Liputan6.com, Queensland - Perserikatan Bangsa-Bangsa (PBB) meminta Pemerintah Australia mempertimbangkan penghentian tambang batubara Adani di Queensland, sampai mendapatkan dukungan pemilik lahan yang kini menggugat ke pengadilan.
Komite PBB menyampaikan kekhawatiran proyek ini bisa melanggar hak-hak pribumi sesuai konvensi internasional mengenai diskriminasi rasial.
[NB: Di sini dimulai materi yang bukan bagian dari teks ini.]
(* ===== verification/Session.v ===== *)
(** * Web sessions, re-authentication claims and audit records
    (jw-agentd/src/session.rs, session/lifecycle.rs, contracts auth.rs and settings.rs) *)

From Stdlib Require Import Ascii String.
From S2P Require Import Prelude Crypto Contracts Text Bytes WebStore.

(** ** Contracts *)

Inductive AdditionalAuthPolicy := PolicyDisabled | PolicyRiskyOperations | PolicyAllMutations.
#[export] Instance policy_eq_dec : EqDecision AdditionalAuthPolicy.
Proof. solve_decision. Defined.

Definition policy_storage_value (p : AdditionalAuthPolicy) : string :=
  match p with
  | PolicyDisabled => "disabled"
  | PolicyRiskyOperations => "risky_operations"
  | PolicyAllMutations => "all_mutations"
  end.

Definition policy_from_storage_value (value : string) : option AdditionalAuthPolicy :=
  if bool_decide (value = "disabled") then Some PolicyDisabled
  else if bool_decide (value = "risky_operations") then Some PolicyRiskyOperations
  else if bool_decide (value = "all_mutations") then Some PolicyAllMutations
  else None.

Inductive AdditionalAuthProviderStatus :=
  | ProviderNotImplemented | ProviderNotConfigured | ProviderReady | ProviderUnavailable.
#[export] Instance provider_eq_dec : EqDecision AdditionalAuthProviderStatus.
Proof. solve_decision. Defined.

Inductive AdministrativeAccessState := StandardAccess | AdministrativeAccess.

Inductive ReauthPurpose :=
  | ReauthOperation (plan_hash : string)
  | ReauthSecurityPolicyChange (target_policy : AdditionalAuthPolicy)
  | ReauthTotpEnrollment
  | ReauthTotpRecoveryReset.

Record SessionView := {
  sv_subject : Subject;
  sv_ingress : IngressChannel;
  sv_authenticated_at : string;
  sv_idle_expires_at : string;
  sv_absolute_expires_at : string;
  sv_csrf_token : string;
  sv_additional_auth_policy : AdditionalAuthPolicy;
  sv_administrative_access : AdministrativeAccessState;
  sv_administrative_expires_at : option string;
}.

(** ** Constants *)

Definition TOKEN_BYTES : Z := 32.
Definition TOKEN_TEXT_BYTES : Z := 43.
Definition PUBLIC_IDLE_MS : Z := 15 * 60 * 1000.
Definition PUBLIC_ABSOLUTE_MS : Z := 8 * 60 * 60 * 1000.
Definition RECOVERY_IDLE_MS : Z := 10 * 60 * 1000.
Definition RECOVERY_ABSOLUTE_MS : Z := 2 * 60 * 60 * 1000.
Definition REAUTH_CLAIM_MS : Z := 5 * 60 * 1000.
Definition SESSION_TOUCH_INTERVAL_MS : Z := 60 * 1000.
Definition ADMINISTRATIVE_ACCESS_MS : Z := 15 * 60 * 1000.

(** [Result<_, String>]: a text of the source, or the text of an SQLite error. *)
Inductive SessionError := SText (text : string) | SSql.

Definition ingress_value (ingress : IngressChannel) : string :=
  match ingress with PublicIngress => "public" | RecoveryIngress => "recovery" end.

Definition parse_ingress (value : string) : result SessionError IngressChannel :=
  if bool_decide (value = "public") then Ok PublicIngress
  else if bool_decide (value = "recovery") then Ok RecoveryIngress
  else Err (SText "invalid stored ingress").

Definition role_value (r : Role) : string :=
  match r with Admin => "admin" | Operator => "operator" | Viewer => "viewer" end.

Definition parse_role (value : string) : result SessionError Role :=
  if bool_decide (value = "admin") then Ok Admin
  else if bool_decide (value = "operator") then Ok Operator
  else if bool_decide (value = "viewer") then Ok Viewer
  else Err (SText "invalid stored role").
(* ===== verification/WebFrames.v ===== *)
(** * What the web operations leave alone

    Most operations do not touch the policy setting nor the TOTP tables
    ([quiet]); an active enrolment and its used steps survive everything but a
    recovery reset of its subject ([totp_le]); a second claim that is spent or
    gone stays so until the same one is issued ([dwindles]). *)

From Stdlib Require Import Ascii String.
From S2P Require Import Prelude Crypto Contracts Text Bytes Loops WebStore Session Totp Claims WebProofs.

(** ** Quiet operations *)

(** A second claim usable afterwards was there before as it is. *)
Definition dwindles (d : string) (s s' : Store) : Prop :=
  forall row, additional_auth_claims s' !! d = Some row -> ad_consumed_at row = None ->
    additional_auth_claims s !! d = Some row.

#[export] Instance dwindles_preorder d : PreOrder (dwindles d).
Proof. split; [by intros s row|]. intros a b c Hab Hbc row Hrow Hn. by apply Hab, Hn; apply Hbc. Qed.

Record quiet (s s' : Store) : Prop := {
  quiet_policy : additional_auth_policy_setting s' = additional_auth_policy_setting s;
  quiet_enrollments : totp_enrollments s' = totp_enrollments s;
  quiet_used : totp_used_steps s' = totp_used_steps s;
  quiet_claims : forall d row, additional_auth_claims s' !! d = Some row -> ad_consumed_at row = None ->
    additional_auth_claims s !! d = Some row;
}.

#[export] Instance quiet_preorder : PreOrder quiet.
Proof.
  split; [by split|]. intros a b c [] []. split; [congruence..|]. eauto.
Qed.

(** Case analysis of a statement written on the store itself. *)
Ltac quiet_cases :=
  intros ?s; cbn -[insert_new update_where]; repeat (case_match; cbn -[insert_new update_where] in *);
  by split || by split; simplify_eq/=.

(** ** TOTP *)

Definition step_le (a b : option Z) : Prop :=
  match a with None => True | Some x => exists y, b = Some y /\ x <= y end.

#[export] Instance step_le_preorder : PreOrder step_le.
Proof.
  split; [intros [x|]; cbn; [exists x; split; [done|lia]|done]|].
  intros [x|] b c; cbn; [|done]. intros (y & -> & Hy) (z & -> & Hz). exists z. split; [done|lia].
Qed.

(** An active enrolment stays the same secret, its clock only advances. *)
Record enrollment_le (a b : EnrollmentRow) : Prop := {
  el_id : en_enrollment_id b = en_enrollment_id a;
  el_nonce : en_secret_nonce b = en_secret_nonce a;
  el_cipher : en_secret_ciphertext b = en_secret_ciphertext a;
  el_state : en_state b = en_state a;
  el_observed : step_le (en_last_observed_step a) (en_last_observed_step b);
}.

#[export] Instance enrollment_le_preorder : PreOrder enrollment_le.
Proof.
  split; [split; reflexivity|]. intros a b c [] []. split; try congruence. by etransitivity.
Qed.

Definition active_at (u : Z) (s : Store) (row : EnrollmentRow) : Prop :=
  totp_enrollments s !! u = Some row /\ en_state row = "active"%string.

Definition totp_le (u : Z) (s s' : Store) : Prop :=
  forall row, active_at u s row ->
    (exists row', active_at u s' row' /\ enrollment_le row row') /\
    (forall step t, totp_used_steps s !! (u, step) = Some t -> totp_used_steps s' !! (u, step) = Some t).

#[export] Instance totp_le_preorder u : PreOrder (totp_le u).
Proof.
  split.
  - intros s row Hrow. split; [by exists row|done].
  - intros a b c Hab Hbc row Hrow. destruct (Hab _ Hrow) as [(row1 & Hrow1 & Hle1) Hu1].
    destruct (Hbc _ Hrow1) as [(row2 & Hrow2 & Hle2) Hu2]. split; [|auto].
    exists row2. split; [done|by etransitivity].
Qed.

(** Two stores that agree on one subject's enrolment. *)
Record same_totp (u : Z) (s s' : Store) : Prop := {
  st_enrollment : totp_enrollments s' !! u = totp_enrollments s !! u;
  st_used : forall step, totp_used_steps s' !! (u, step) = totp_used_steps s !! (u, step);
}.

#[export] Instance same_totp_preorder u : PreOrder (same_totp u).
Proof. split; [by split|]. intros a b c [] []. split; [congruence|]. intros step. by rewrite st_used1. Qed.

Lemma quiet_same_totp u s s' : quiet s s' -> same_totp u s s'.
Proof. intros [_ He Hu _]. split; [by rewrite He|intros step; by rewrite Hu]. Qed.

Lemma same_totp_le u s s' : same_totp u s s' -> totp_le u s s'.
Proof.
  intros [He Hu] row [Hrow Hact]. split; [|intros step t; by rewrite Hu].
  exists row. split; [|reflexivity]. split; [by rewrite He|done].
Qed.

Lemma preserves_weaken {S E A} (R R' : S -> S -> Prop) (m : M S E A) :
  (forall s s', R s s' -> R' s s') -> preserves R m -> preserves R' m.
Proof. intros Hw Hm s. apply Hw, Hm. Qed.

Section Frames.
Context `{WC : WebCrypto}.

Lemma consume_claim_quiet {E} (e : E) token u purpose context reauth now :
  preserves quiet (consume_claim e token u purpose context reauth now).
Proof. unfold consume_claim. quiet_cases. Qed.

Lemma insert_session_quiet digest row : preserves quiet (insert_session digest row).
Proof. unfold insert_session. quiet_cases. Qed.

Lemma insert_administrative_quiet digest row : preserves quiet (insert_administrative digest row).
Proof. unfold insert_administrative. quiet_cases. Qed.

Lemma insert_reauth_quiet digest row : preserves quiet (insert_reauth digest row).
Proof. unfold insert_reauth. quiet_cases. Qed.

Lemma event_quiet u i t r now : preserves quiet (record_administrative_event u i t r now).
Proof. unfold record_administrative_event. preserve. by split. Qed.

Lemma audit_quiet u a r c now : preserves quiet (audit u a r c now).
Proof. unfold audit. preserve. by split. Qed.

Lemma consume_additional_quiet a claim : preserves quiet (consume_additional a claim).
Proof.
  intros s. unfold consume_additional. destruct (negb _); [reflexivity|].
  destruct (update_where _ _ _ _) as [claims n] eqn:Eu. destruct (n =? 1); [|reflexivity]. split; try done.
  intros d row. cbn. unfold update_where in Eu. destruct (additional_auth_claims s !! additional_claim_digest claim); [|by injection Eu as <- _].
  destruct (additional_usable a _); [|by injection Eu as <- _]. injection Eu as <- _.
  destruct (decide (d = additional_claim_digest claim)) as [->|Hne]; [|by rewrite lookup_insert_ne].
  rewrite lookup_insert_eq. by intros [= <-].
Qed.

Lemma additional_policy_quiet env : preserves quiet (additional_auth_policy env).
Proof. unfold additional_auth_policy. quiet_cases. Qed.

Hint Resolve consume_claim_quiet insert_session_quiet insert_administrative_quiet insert_reauth_quiet event_quiet
  audit_quiet consume_additional_quiet additional_policy_quiet : preserve.

Lemma issue_session_quiet env subject ingress now until grant :
  preserves quiet (issue_session_with_administrative_access env subject ingress now until grant).
Proof. unfold issue_session_with_administrative_access. preserve. Qed.

Hint Resolve issue_session_quiet : preserve.

Lemma authenticate_tx_quiet token ingress now : preserves quiet (authenticate_tx token ingress now).
Proof. unfold authenticate_tx. preserve. by split. Qed.

Lemma authenticate_quiet env token ingress now : preserves quiet (authenticate_session env token ingress now).
Proof.
  intros s. unfold authenticate_session. destruct (negb _); [reflexivity|]. destruct (negb _); [reflexivity|].
  pose proof (authenticate_tx_quiet token ingress now s) as He.
  destruct (authenticate_tx token ingress now s) as [[[[[record idle] policy]|]|e] s']; [|reflexivity..].
  destruct (negb _); [reflexivity|done].
Qed.

Lemma changed_one_quiet {A} valid (update : Store -> A * Z) put message :
  (forall s t, quiet s (put t s)) -> preserves quiet (changed_one valid update put message).
Proof.
  intros Hput s. unfold changed_one. destruct (update s) as [t changed].
  destruct (negb _); [reflexivity|]. destruct valid; [apply Hput|reflexivity].
Qed.

(** The operations on sessions, claims and audit records. *)
Definition is_quiet (op : WebOp) : bool :=
  match op with
  | WRestart _ _ | WUpdatePolicy _ _ _ _ _ _ | WBeginEnrollment _ _ _ _ _ _ _ _ | WConfirmEnrollment _ _ _ _ _ _
  | WIssueOperationClaim _ _ _ _ _ _ _ | WVerifyDirect _ _ _ _ _ | WRecoveryReset _ _ _ _ _ _ _ => false
  | _ => true
  end.

Lemma on_store_frame {E A} (R : Store -> Store -> Prop) (m : M Store E A) w :
  preserves R m -> R (w_store w) (w_store (on_store m w).2).
Proof. intros Hm. unfold on_store. specialize (Hm (w_store w)). by destruct (m (w_store w)). Qed.

Lemma quiet_step op w : is_quiet op = true -> quiet (w_store w) (w_store (web_step op w)).
Proof.
  destruct op; intros Hq; try discriminate Hq; clear Hq; cbn [web_step]; apply on_store_frame.
  - apply issue_session_quiet.
  - unfold issue_administrative_session. preserve.
  - unfold issue_reauthenticated_session. preserve. unfold administrative_expiry. quiet_cases.
  - apply authenticate_quiet.
  - unfold revoke_session. preserve. by split.
  - unfold revoke_all. preserve. by split.
  - unfold revoke_administrative_access. preserve. by split.
  - unfold record_administrative_denial. preserve.
  - unfold issue_reauth_claim. preserve.
  - unfold consume_operation_claims, consume_operation_claims_tx. preserve.
  - unfold record_terminal_start. preserve. quiet_cases.
  - unfold record_terminal_finish. preserve. by apply changed_one_quiet.
  - unfold record_file_session_start. preserve. quiet_cases.
  - unfold record_file_session_finish. preserve. by apply changed_one_quiet.
  - unfold record_file_access. preserve. quiet_cases.
  - unfold record_file_upload_plan. preserve. quiet_cases.
  - unfold record_file_upload_start. preserve. by apply changed_one_quiet.
  - unfold record_file_upload_finish. preserve. by apply changed_one_quiet.
Qed.

(** ** Operations of the second factor *)

Definition same_policy (s s' : Store) : Prop :=
  additional_auth_policy_setting s' = additional_auth_policy_setting s.

#[local] Instance same_policy_preorder : PreOrder same_policy.
Proof. split; unfold same_policy; [done|]. intros a b c H1 H2. congruence. Qed.

Lemma quiet_same_policy s s' : quiet s s' -> same_policy s s'.
Proof. by intros []. Qed.

Lemma match_step_policy u secret code now last : preserves same_policy (match_and_reserve_step u secret code now last).
Proof. intros s. unfold match_and_reserve_step, same_policy. repeat (case_match; cbn); done. Qed.

Lemma insert_enrollment_policy u row : preserves same_policy (insert_enrollment u row).
Proof. intros s. unfold insert_enrollment, same_policy. repeat (case_match; cbn); done. Qed.

Lemma insert_recovery_policy u codes : preserves same_policy (insert_recovery_codes u codes).
Proof.
  induction codes as [|c codes IH]; cbn [insert_recovery_codes]; [preserve|].
  apply preserves_bind; [typeclasses eauto| |done]. intros s. by destruct (insert_new _ _ _).
Qed.

Lemma consume_claim_policy {E} (e : E) token u purpose context reauth now :
  preserves same_policy (consume_claim e token u purpose context reauth now).
Proof. eapply preserves_weaken; [apply quiet_same_policy|apply consume_claim_quiet]. Qed.

Lemma audit_policy u a r c now : preserves same_policy (audit u a r c now).
Proof. eapply preserves_weaken; [apply quiet_same_policy|apply audit_quiet]. Qed.

Lemma insert_additional_policy digest row : preserves same_policy (insert_additional digest row).
Proof. intros s. unfold insert_additional. by repeat case_match. Qed.

Lemma insert_additional_totp u digest row : preserves (same_totp u) (insert_additional digest row).
Proof. intros s. unfold insert_additional. repeat case_match; by split. Qed.

Lemma update_observed_policy u step : preserves same_policy (update_observed_step u step).
Proof. unfold update_observed_step. preserve. done. Qed.

Hint Resolve match_step_policy insert_enrollment_policy insert_recovery_policy consume_claim_policy audit_policy
  insert_additional_policy update_observed_policy : preserve.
PBB memberi batas waktu hingga April bagi Australia.
Komite Penghapusan Diskriminasi Rasial PBB bulan lalu menyurati Dubes Australia dengan dugaan Perjanjian Penggunaan Tanah Adat Adani (ILUA) mungkin dilakukan tanpa itikad baik.
Advertisement
Baca Juga
Ketua komite Noureddine Amir dalam suratnya kepada Dubes Sally Mansfield menyatakan khawatir ILUA mengarah pada "kepunahan sertifikat tanah masyarakat adat" di Australia, demikian dikutip dari laman ABC News Indonesia, Minggu (27/1/2019).
Menanggapi hal ini Menteri Sumber Daya Matt Canavan mengatakan PBB harus menghormati sistem hukum Australia.
Amir mengatakan perubahan UU hak milik asli pada 2017 demi mengakui ILUA, tidak ditandatangani semua pemilik hak pribumi.
"Komite khawatir... realisasi Proyek Tambang dan Kereta Api Carmichael melanggar hak-hak masyarakat Wangan dan Jagalingou (W&J) yang dilindungi Konvensi Internasional tentang Penghapusan Diskriminasi Rasial," kata Amir.
Menurut Martin Wagner, pengacara di AS yang mengadvokasi W&J ke PBB, surat komite itu ke Australia bukan hal yang enteng.
"Saya berharap dengan cara ini, dari lembaga internasional yang ahli dalam hak asasi manusia, Australia akan menganggapnya serius," kata Wagner.
Senator Canavan mengatakan pertanyaan mengenai persetujuan dari pemilik tradisional terhadap tambang Adani telah diuji di pengadilan Australia.
"PBB harus menghormati sistem hukum Australia dan prosesnya. Komite khusus ini tak boleh mengarahkan tindakan kami dalam hal yang tak mereka pahami," katanya.
Sementara itu penggalangan dana dilakukan untuk membiayai gugatan hukum warga W&J ke Adani.
Dana Grata Fund ini membiayai jaminan 50 ribu dolar bagi pengacara W&J untuk banding atas akses Adani terhadap lahan tambang.
Direktur Grata Fund Isabelle Reinecke menilai pentingnya langkah PBB mengangkat masalah ini.
Adani telah berusaha membangkrutkan satu dari lima penggugat, yaitu Adrian Burragubba, terkait biaya pengadilan 600 ribu dolar yang belum dia bayar.
Saksikan video pilihan di bawah ini:
Adanya Perjanjian Abal-Abal?
Juru bicara Adani mengatakan masalah yang diangkat komite PBB telah dipertimbangkan dan dinilai secara transparan menurut hukum Australia.
Dia mengatakan perusahaan ini selalu menghormati undang-undang Australia tentang hak-hak pribumi.
Dia menuduh Burragubba dikompori oleh aktivis kelompok lingkungan hidup, termasuk Proyek Sunrise yang menyumbang 495 ribu dolar untuk LSM GetUp.
Dia menambahkan jika gugatan bangkrut terhadap Burragubba berhasil, dananya akan disumbangkan untuk badan amal.
Adani menyumbangkan hampir 27 ribu dolar untuk Partai Nasional Liberal di Queensland pada November lalu.
Burragubba sendiri menuduh Adani mengandalkan "perjanjian abal-abal".
"ILUA sewaan mereka tak didukung oleh pemilik tradisional W&J yang sah dari daerah kepemilikan pribumi Carmichael Belyando," kata Burragubba.
"Adani tak bisa menghentikan kami, membungkam suara kami dengan taktik membangkrutkan, yang bertujuan mengintimidasi kami," ujarnya.